Barth was given an honourable discharge from the Norwegian Armed Forces on 15 April 1952. His last military position was at Fossumstrøket Fortress. Barth had applied unsuccessfully for several positions during his last seven years in the Norwegian Armed Forces, the first of his post-war applications being to the position of general inspector and commander of the Norwegian coastal artillery service in 1945. In 1946, the officer appointed to the position for which Barth had applied the previous year, Colonel Gunnar Isaachsen Willoch, recommended that Barth should be promoted to the rank of colonel and given command of the coastal artillery in Western Norway. However, due to a bureaucratic mistake Barth was considered by the Commanding Admiral of the Royal Norwegian Navy, Admiral Elias Corneliussen, to be disqualified due to his age and another officer given the position.
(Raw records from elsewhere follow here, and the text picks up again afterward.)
(** C6.  The six arrays of a snapshot are computed from the one sequence
    [collect_leaves tree], and they index it alike: for the leaf at index [i],
    entry [i] of the depths is its depth, row [i] of the positions is its
    [ijk], rows [i*c .. (i+1)*c-1] of the coordinates are the [c] corners of
    its box, the connectivity of cell [i] names exactly these rows, and
    offset [i] ends them. *)
Theorem tree_arrays_aligned (path : string) (tree : Tree) (domain : p3a.box3)
  (fs : filesystem) :
  let leaves := collect_leaves tree in
  let L := Z.of_nat (List.length leaves) in
  let c := 2 ^ dim tree in
  let offsets := tree_offsets c leaves in
  let connectivity := tree_connectivity c leaves in
  let coordinates :=
    tree_coordinates get_block_domain (base tree) domain c leaves in
  let depths := tree_depths leaves in
  let ijks := tree_ijks leaves in
  0 <= dim tree <= 3 ->
  (L + 1) * c <= INT_MAX ->
  write_tree compressBound compress2 collect_leaves get_block_domain
    write_stream path tree domain fs
  = with_stream
      (tree_document compressBound compress2 (L * c) L
         (tree_types (dim tree) leaves) offsets connectivity coordinates
         depths ijks)
      (fun stream => write_stream (path ++ ".vtu") stream) fs
  /\ forall (i : nat) (leaf : Node),
       nth_error leaves i = Some leaf ->
       nth_error depths i = Some (depth (pt leaf))
       /\ rows 3 i 1 ijks = components (ijk (pt leaf))
       /\ rows 3 (i * Z.to_nat c) (Z.to_nat c) coordinates
          = flat_map components
              (leaf_corners get_block_domain (base tree) domain c leaf)
       /\ rows 1 (i * Z.to_nat c) (Z.to_nat c) connectivity
          = map (fun k => Z.of_nat i * c + k) (iota c)
       /\ nth_error offsets i = Some ((Z.of_nat i + 1) * c).
Proof.
  intros leaves L c offsets connectivity coordinates depths ijks Hdim Hmax.
  pose proof (corners_of_dim (dim tree) Hdim) as Hc. fold c in Hc.
  split; [now apply write_tree_document|].
  intros i leaf Hleaf.
  assert (Hi : (i < List.length leaves)%nat)
    by (apply nth_error_Some; congruence).
  split; [|split; [|split; [|split]]].
  - unfold depths, tree_depths. now rewrite nth_error_map, Hleaf.
  - unfold rows, ijks, tree_ijks. rewrite Nat.mul_1_l.
    apply (flat_map_block (fun l => components (ijk (pt l))) 3 leaves i leaf);
      [reflexivity | exact Hleaf].
  - unfold rows, coordinates, tree_coordinates.
    rewrite <- Nat.mul_assoc.
    apply (flat_map_block
             (fun l => flat_map components
                         (leaf_corners get_block_domain (base tree) domain c l))
             (Z.to_nat c * 3) leaves i leaf);
      [|exact Hleaf].
    intros y. apply leaf_rows_length. lia.
  - unfold rows, connectivity, tree_connectivity. rewrite !Nat.mul_1_r.
    rewrite iota_block by (fold L; nia).
    rewrite Z2Nat.id by lia.
    apply map_ext. intros k. lia.
  - unfold offsets, tree_offsets. fold L.
    rewrite <- (Nat2Z.id i) at 1.
    rewrite nth_error_map, (iota_nth L (Z.of_nat i)) by (unfold L; lia).
    reflexivity.
Qed.

End TreeProperties.

(* ----------------------------------------------------------------- *)
(** ** The coordinates of a block (C3, C4, C10) *)

Lemma int_rem_ok {S} (a b : Z) (s : S) :
  0 <= a -> 0 < b -> int_rem a b s = Ret (a mod b) s.
Proof.
  intros Ha Hb. unfold int_rem, INT_MIN.
  destruct (Z.eqb_spec b 0); [lia|].
  destruct (Z.eqb_spec a (- 2 ^ 31)); [lia|].
  simpl. unfold ret. now rewrite Z.rem_mod_nonneg by lia.
Qed.

(** The table of the source holds the offsets of the specification. *)
Lemma offset_lookup {S} (p k : Z) (s : S) :
  0 <= p <= 2 -> 0 <= k <= p ->
  (row <- index offset p ;; index row k) s = Ret (offsetTable p k) s.
Proof.
  intros Hp Hk.
  assert (p = 0 \/ p = 1 \/ p = 2) as [E|[E|E]] by lia; subst p.
  - assert (k = 0) by lia. subst k. reflexivity.
  - assert (k = 0 \/ k = 1) as [E|E] by lia; subst k; reflexivity.
  - assert (k = 0 \/ k = 1 \/ k = 2) as [E|[E|E]] by lia; subst k;
      reflexivity.
Qed.

(** The quotient [-2./9.] is the [double] nearest to -2/9: it is
    [-m / 2^55] with [|9 m - 2^56| <= 4], less than half a unit in the last
    place away; [2./9.] is its opposite. *)
Lemma offset_two_ninths :
  offsetTable 2 1 = S754_finite true 8006399337547548 (-55)
  /\ offsetTable 2 2 = S754_finite false 8006399337547548 (-55)
  /\ Z.abs (9 * 8006399337547548 - 2 ^ 56) = 4.
Proof.
  repeat split; vm_compute; reflexivity.
Qed.

Section CoordinateProperties.

Variable compressBound : Z -> Z.
Variable compress2 : Z -> list byte -> Z -> Z * list byte.

(** For a degree of the table, [write_coordinate] encodes the points of the
    formula as one [Float32] array named after the axis. *)
Lemma write_coordinate_array (block : Block) (axis : Z) (s : stream) :
  let p := p (basis block) in
  let n := component (p3a.extents (cell_grid block)) axis in
  let o := component (p3a.lower (domain block)) axis in
  let spacing := component (dx block) axis in
  0 <= p <= 2 -> 0 <= axis < 3 -> 0 <= n ->
  (p + 1) * n + 1 <= INT_MAX ->
  write_coordinate compressBound compress2 block axis s
  = write_array compressBound compress2 "Float32"
      (nth (Z.to_nat axis) axis_name "") 1 ((p + 1) * n + 1) 1
      (coordinate_points p n o spacing) s.
Proof.
  intros p0 n o spacing Hp Haxis Hn Hmax.
  set (num_pts := (p0 + 1) * n + 1).
  set (target := coordinate_points p0 n o spacing).
  assert (Hlen : List.length target = Z.to_nat num_pts).
  { unfold target, coordinate_points. now rewrite length_map, iota_length. }
  assert (Hnum : 0 <= num_pts) by (unfold num_pts; nia).
  unfold write_coordinate. fold p0.
  rewrite (bind_ret _ _ _ (p0 + 1) s)
    by (apply int_add_ok; unfold in_range, INT_MIN, INT_MAX; lia).
  rewrite (bind_ret _ _ _ _ _ (get_component _ axis s Haxis)). fold n.
  rewrite (bind_ret _ _ _ ((p0 + 1) * n) s)
    by (apply int_mul_ok; unfold in_range, INT_MIN, INT_MAX in *; nia).
  rewrite (bind_ret _ _ _ num_pts s)
    by (apply int_add_ok; unfold in_range, INT_MIN, INT_MAX in *;
        fold num_pts; lia).
  rewrite (bind_ret _ _ _ _ _ (get_component _ axis s Haxis)). fold o.
  rewrite (bind_ret _ _ _ _ _ (get_component _ axis s Haxis)). fold spacing.
  rewrite (bind_ret _ _ _ _ _
             (resize_partial num_pts 1 target s Hnum ltac:(lia)
                ltac:(rewrite Hlen; f_equal; lia))).
  rewrite (bind_ret _ _ _ (partial num_pts 1 target num_pts) s).
  - rewrite (bind_ret _ _ _ (nth (Z.to_nat axis) axis_name "") s).
    + apply finish_array. rewrite <- partial_done. f_equal. f_equal.
      rewrite Hlen. lia.
    + apply index_nth; [lia|]. apply nth_error_nth'. simpl. lia.
  - apply (for_lt_local (fun j => partial num_pts 1 target j)); [lia|].
    intros j Hj.
    rewrite (bind_ret _ _ _ _ _ (int_rem_ok j (p0 + 1) s ltac:(lia)
                                   ltac:(lia))).
    assert (Hmod : 0 <= j mod (p0 + 1) <= p0).
    { pose proof (Z.mod_pos_bound j (p0 + 1) ltac:(lia)). lia. }
    pose proof (offset_lookup (S := stream) p0 (j mod (p0 + 1)) s Hp Hmod)
      as Hoff.
    unfold bind in Hoff. unfold bind at 1.
    destruct (index offset p0 s) as [row s1|e s1|] eqn:Erow;
      try discriminate.
    assert (s1 = s).
    { unfold index in Erow. destruct (p0 <? 0); [discriminate|].
      destruct (nth_error offset (Z.to_nat p0)); [|discriminate].
      now inversion Erow. }
    subst s1. rewrite (bind_ret _ _ _ _ _ Hoff).
    apply store_partial_column; [lia|].
    unfold target, coordinate_points. fold num_pts.
    rewrite nth_error_map, (iota_nth num_pts j Hj). reflexivity.
Qed.

Lemma coordinate_points_length (p n : Z) (o spacing : double) :
  0 <= (p + 1) * n + 1 ->
  Z.of_nat (List.length (coordinate_points p n o spacing)) = (p + 1) * n + 1.
Proof.
  intros H. unfold coordinate_points. rewrite length_map, iota_length. lia.
Qed.

Lemma coordinate_points_nth (p n : Z) (o spacing : double) (i : Z) :
  0 <= i < (p + 1) * n + 1 ->
  nth_error (coordinate_points p n o spacing) (Z.to_nat i)
  = Some (float_of_double (coordinate_formula p o spacing i)).
Proof.
  intros Hi. unfold coordinate_points.
  now rewrite nth_error_map, (iota_nth _ i Hi).
Qed.

(** C4.  For a block of degree [p] in 0, 1, 2 and an axis with [n] cells
    (and [(p+1)*n+1] a value of an [int]), the coordinate array of the axis
    has exactly [(p+1)*n+1] entries, and entry [i] holds
    [o + i*dx + offsetTable[p][i mod (p+1)]*dx] with [dx = spacing/(p+1)],
    computed in [double] and stored in the [float] array; the table of the
    source has the rows 0 0 0, 0 0 0 and 0, -2/9, 2/9. *)
Theorem coordinate_array (block : Block) (axis : Z) (s : stream) :
  let p := p (basis block) in
  let n := component (p3a.extents (cell_grid block)) axis in
  let o := component (p3a.lower (domain block)) axis in
  let spacing := component (dx block) axis in
  let dx := ddiv spacing (double_of_int (p + 1)) in
  let points := coordinate_points p n o spacing in
  0 <= p <= 2 -> 0 <= axis < 3 -> 0 <= n ->
  (p + 1) * n + 1 <= INT_MAX ->
  write_coordinate compressBound compress2 block axis s
  = write_array compressBound compress2 "Float32"
      (nth (Z.to_nat axis) axis_name "") 1 ((p + 1) * n + 1) 1 points s
  /\ Z.of_nat (List.length points) = (p + 1) * n + 1
  /\ (forall i, 0 <= i < (p + 1) * n + 1 ->
                nth_error points (Z.to_nat i)
                = Some (float_of_double
                          (dadd (dadd o (dmul (double_of_int i) dx))
                             (dmul (offsetTable p (i mod (p + 1))) dx))))
  /\ offset = [ [d0; d0; d0];
                [d0; d0; d0];
                [d0; ddiv (dneg d2) d9; ddiv d2 d9] ]
  /\ (forall q k, 0 <= q <= 2 -> 0 <= k <= 2 ->
                  nth (Z.to_nat k) (nth (Z.to_nat q) offset []) d0
                  = offsetTable q k).
Proof.
  intros p0 n o spacing dx0 points Hp Haxis Hn Hmax.
  split; [now apply write_coordinate_array|].
  split; [apply coordinate_points_length; nia|].
  split; [intros i Hi; now apply coordinate_points_nth|].
  split; [reflexivity|].
  intros q0 k Hq Hk.
  assert (q0 = 0 \/ q0 = 1 \/ q0 = 2) as [E|[E|E]] by lia; subst q0;
    (assert (k = 0 \/ k = 1 \/ k = 2) as [E|[E|E]] by lia; subst k;
     reflexivity).
Qed.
Admiral Corneliussen and army general Halvor Hansson had interpreted the age regulations for promotion to the rank of colonel without taking into account Barth's war service, which would have enabled him to be qualified for a promotion despite his age. Barth sent a written complaint after being disqualified. A parliamentary investigative commission concluded months later that Barth had been qualified for the position, and should be considered for other similar positions. Barth's case was brought up at the Storting (Parliament of Norway) in 1948 by Conservative Party politician Carl P. Wright, who stated that Barth should be given the next coastal artillery position that became available. Minister of Defence Jens Christian Hauge replied to Wright's statement by pointing out that Barth had been removed from consideration quite early in the process in 1946 due to the mistake made regarding age limits, but that he was now free to apply for and be considered for any military position. Wright brought up once more the cases of Barth and several other officers who claimed to have been unreasonably bypassed, in 1949. In 1948 Barth applied unsuccessfully for the position of commander of Coastal Artillery Brigade Eastern Norway. The next year he applied unsuccessfully for the position of director of the Norwegian Defence University College, and also for the position as military attaché at the Norwegian embassies in Copenhagen and Stockholm. He died on 23 April 1972 at the age of 80, having lived at Akersborg terrasse in Oslo. He was buried on 5 June 1972 at Vestre Aker Cemetery in Oslo.